Host lncRNAs as Pivotal Regulators of IFN Antiviral Response

Host lncRNAs Modulate IFN Induction

NEAT1, an essential component for paraspeckle formation, may interact with mammalian Drosophila melanogaster behavior and human splicing (DBHS) proteins, including splicing factor proline- and glutamine-rich (SFPQ) protein, paraspeckle component 1 (PSPC1), and a non-POU domain containing, octamer-binding NONO/p54^nrb protein (Naganuma and Hirose, 2013). Recently, it was reported to be involved in cancer progression and the infection of several viruses, including HTNV, HSV-1, IAV, HIV, and KSHV (Zhang et al., 2013; Imamura et al., 2014; Idogawa et al., 2017; Ma et al., 2017; Wang Y. et al., 2017; Wang Z. et al., 2017; Chen et al., 2018). Among these viruses, NEAT1 modulates HTNV through impacting on IFN induction (Ma et al., 2017). In HTNV infected human umbilical vein endothelial cells (HUVECs), silencing NEAT1 by siRNA significantly accelerated, while over-expression of NEAT1 by NEAT1-expressing plasmid effectively inhibited, HTNV replication, viral-specific mRNA and nucleocapsid protein (NP) expression (Ma et al., 2017).
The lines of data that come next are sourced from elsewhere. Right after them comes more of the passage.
Lemma for_each_recoverable {A B} (f : A → outcome B) l :
  (∀ a, recoverable (f a)) → recoverable (for_each f l).
Proof.
  intros Hf. induction l as [|a l IH]; simpl; [done|].
  apply bind_recoverable; [done|]. intros b.
  apply bind_recoverable; [done|]. by intros bs.
Qed.

Lemma _dict_take_recoverable v keys : recoverable (_dict_take v keys).
Proof.
  apply for_each_recoverable. intros key.
  apply bind_recoverable; [apply subscript_recoverable | by intros].
Qed.

Lemma new_Locality_recoverable kw : recoverable (new_Locality kw).
Proof.
  unfold new_Locality. destruct (forallb _ _); [|simpl; auto].
  repeat (apply bind_recoverable; [apply kwarg_recoverable | intros ?]). done.
Qed.

Lemma to_state_body_recoverable result : recoverable (to_state_body result).
Proof.
  unfold to_state_body.
  apply bind_recoverable; [apply subscript_recoverable | intros locs].
  apply bind_recoverable; [apply iterate_recoverable | intros items].
  apply bind_recoverable; [|intros localities].
  { apply for_each_recoverable. intros loc.
    apply bind_recoverable; [apply _dict_take_recoverable | intros kw].
    apply new_Locality_recoverable. }
  apply bind_recoverable; [apply _dict_take_recoverable | intros kw].
  repeat (apply bind_recoverable; [apply kwarg_recoverable | intros ?]). done.
Qed.

(** [to_state] never raises: it returns the state, or [None]. *)
Lemma to_state_returns result :
  to_state result =
    Returns (match to_state_body result with Returns st => Some st | _ => None end).
Proof.
  unfold to_state. pose proof (to_state_body_recoverable result) as Hr.
  destruct (to_state_body result) as [st|e|]; simpl in Hr; [done | | done].
  by destruct Hr as [-> | ->].
Qed.

Lemma for_each_returns {A B} (f : A → outcome B) l bs :
  for_each f l = Returns bs → Forall2 (λ a b, f a = Returns b) l bs.
Proof.
  revert bs. induction l as [|a l IH]; intros bs; simpl.
  - intros [= <-]. constructor.
  - intros (b & Hb & Hrest)%bind_returns.
    apply bind_returns in Hrest as (bs' & Hbs' & [= <-]).
    constructor; [done | by apply IH].
Qed.

Lemma for_each_of_returns {A B} (f : A → outcome B) l bs :
  Forall2 (λ a b, f a = Returns b) l bs → for_each f l = Returns bs.
Proof.
  induction 1 as [|a b l bs Hab _ IH]; simpl; [done|]. by rewrite Hab, IH.
Qed.

Lemma _dict_take_returns v keys kw :
  keys ≠ [] → _dict_take v keys = Returns kw → has_keys keys v.
Proof.
  intros Hkeys Htake. apply for_each_returns in Htake.
  destruct v as [| | | | | |items];
    try (destruct Htake as [|key p keys kw Hkey _]; [done | by simpl in Hkey]).
  exists items. split; [done|]. intros k Hk.
  apply list_elem_of_lookup in Hk as [i Hi].
  destruct (Forall2_lookup_l _ _ _ _ _ Htake Hi) as (p & _ & Hp).
  simpl in Hp. by destruct (dict_get items k).
Qed.

(** A locality document with the seven fields gives a [Locality] that
    holds their values as they are. *)
Lemma locality_of_document items a b c d e f g :
  dict_get items "sourceipaddress" = Some a →
  dict_get items "city" = Some b →
  dict_get items "country" = Some c →
  dict_get items "lastaction" = Some d →
  dict_get items "latitude" = Some e →
  dict_get items "longitude" = Some f →
  dict_get items "radius" = Some g →
  to_locality (VDict items) =
    Returns {| doc_sourceipaddress := a; doc_city := b; doc_country := c;
               doc_lastaction := d; doc_latitude := e; doc_longitude := f;
               doc_radius := g |}.
Proof.
  intros Ha Hb Hc Hd He Hf Hg.
  unfold to_locality, _dict_take, Locality_fields. cbn [for_each subscript].
  rewrite Ha, Hb, Hc, Hd, He, Hf, Hg. reflexivity.
Qed.

Ltac in_fields := apply (bool_decide_unpack _); vm_compute; exact I.

Lemma locality_of_keys loc :
  has_keys Locality_fields loc →
  ∃ l, to_locality loc = Returns l ∧
       subscript loc "sourceipaddress" = Returns (doc_sourceipaddress l) ∧
       subscript loc "city" = Returns (doc_city l) ∧
       subscript loc "country" = Returns (doc_country l) ∧
       subscript loc "lastaction" = Returns (doc_lastaction l) ∧
       subscript loc "latitude" = Returns (doc_latitude l) ∧
       subscript loc "longitude" = Returns (doc_longitude l) ∧
       subscript loc "radius" = Returns (doc_radius l).
Proof.
  intros (items & -> & Hkeys).
  destruct (Hkeys "sourceipaddress") as [a Ha]; [in_fields|].
  destruct (Hkeys "city") as [b Hb]; [in_fields|].
  destruct (Hkeys "country") as [c Hc]; [in_fields|].
  destruct (Hkeys "lastaction") as [d Hd]; [in_fields|].
  destruct (Hkeys "latitude") as [e He]; [in_fields|].
  destruct (Hkeys "longitude") as [f Hf]; [in_fields|].
  destruct (Hkeys "radius") as [g Hg]; [in_fields|].
  eexists. split; [by apply locality_of_document|].
  simpl. by rewrite Ha, Hb, Hc, Hd, He, Hf, Hg.
Qed.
Results from in vivo studies demonstrated similar inhibitory effect of NEAT1 on HTNV virus titers and NP expression, and also found decreased IFN-β production in serum and remarkably reduced body weight (Ma et al., 2017). Further mechanism studies revealed that NEAT1 may promote IFN responses by acting as a positive feedback for RIG-I signaling (Ma et al., 2017). By interacting with and relocating SFPQ from the promoter regions of RIG-I and DDX60 to paraspeckles, NEAT1 removed the transcriptional inhibitory effects of SFPQ on RIG-I and DDX60, resulting in increased expression of transcriptional factor IRF7, which in turn induced the expression of IFN and NEAT1 (Ma et al., 2017). Except for this, NEAT1 also forms a multi-subunit complex with HEXIM1, which may interact with cGAS sensor and its partner polyglutamine binding protein 1 (PQBP1), resulting in the release of paraspeckle proteins, recruitment of STING, and activation of IRF3, initiating the activation pathway leading to the production of type 1 IFN (Morchikh et al., 2017). These results indicate that NEAT1 has a critical role in the antiviral response of IFN through RIG-I signaling and cGAS-STING-IRF3 pathway.

Most recently, lnc-Lsm3b and lncITPRIP-1, two IFN-inducible lncRNAs, were reported to impact on viral infection and IFN production by modulating PRRs RIG-I and MDA5, respectively (Jiang et al., 2018; Xie et al., 2018). Lnc-Lsm3b, which is transcribed from Lsm3 loci, could be up-regulated upon the infection of RNA viruses, such as VSV or SeV, as well as DNA virus HSV-1, and could also be stimulated by high concentration of type I IFNs and various TLR ligands (Jiang et al., 2018). Knocking down of lnc-Lsm3b using siRNA significantly increased the production of IFN-α and -β, resulting in decreased replication of VSV (Jiang et al., 2018). Mechanism studies revealed that in viral infected cells, lnc-Lsm3b may competitively bind with RIG-I monomer to restrict its conformational shift, thus preventing its binding with viral RNA, resulting the inactivation of RIG-I downstream signaling and termination of IFNs production (Jiang et al., 2018). By contrast, lncITPRIP-1, the genomic loci of which is near to inositol 1,4,5-trisphosphate receptor interacting protein (ITPRIP, also known as DNACR), was reported to be induced by multiple viruses, including HCV, VSV, SeV, and HSV, while over-expression of this lncRNA significantly inhibited HCV replication (Xie et al., 2018). Further studies revealed that lncITPRIP-1 can bind to the c-terminal of MDA5, increase the oligomerization of MDA5, and mediate MDA5-triggered production of IFNs (IFN-β, IL-28A, and IL-29) and ISGs (ISG12a, ISG56, and ISG60), leading to the suppression of HCV replication (Xie et al., 2018).

NeST (IFNG-AS1, or Tmevpg1), the genomic loci of which is located adjacent to the IFN-γ gene in both humans and mice, was reported to promote IFN-γ expression, and is associated with host’s persistence from Theiler’s virus (Vigneau et al., 2003; Gomez et al., 2013). Mechanism study revealed that NeST can bind to WD repeat-containing protein 5 (WDR5), a component of histone H3 lysine 4 (H3K4) methyltransferase complexes, resulting in enhanced H3K4 trimethylation (H3K4me3) at the IFN-γ locus, and leading to enhanced transcription of IFN-γ (Gomez et al., 2013).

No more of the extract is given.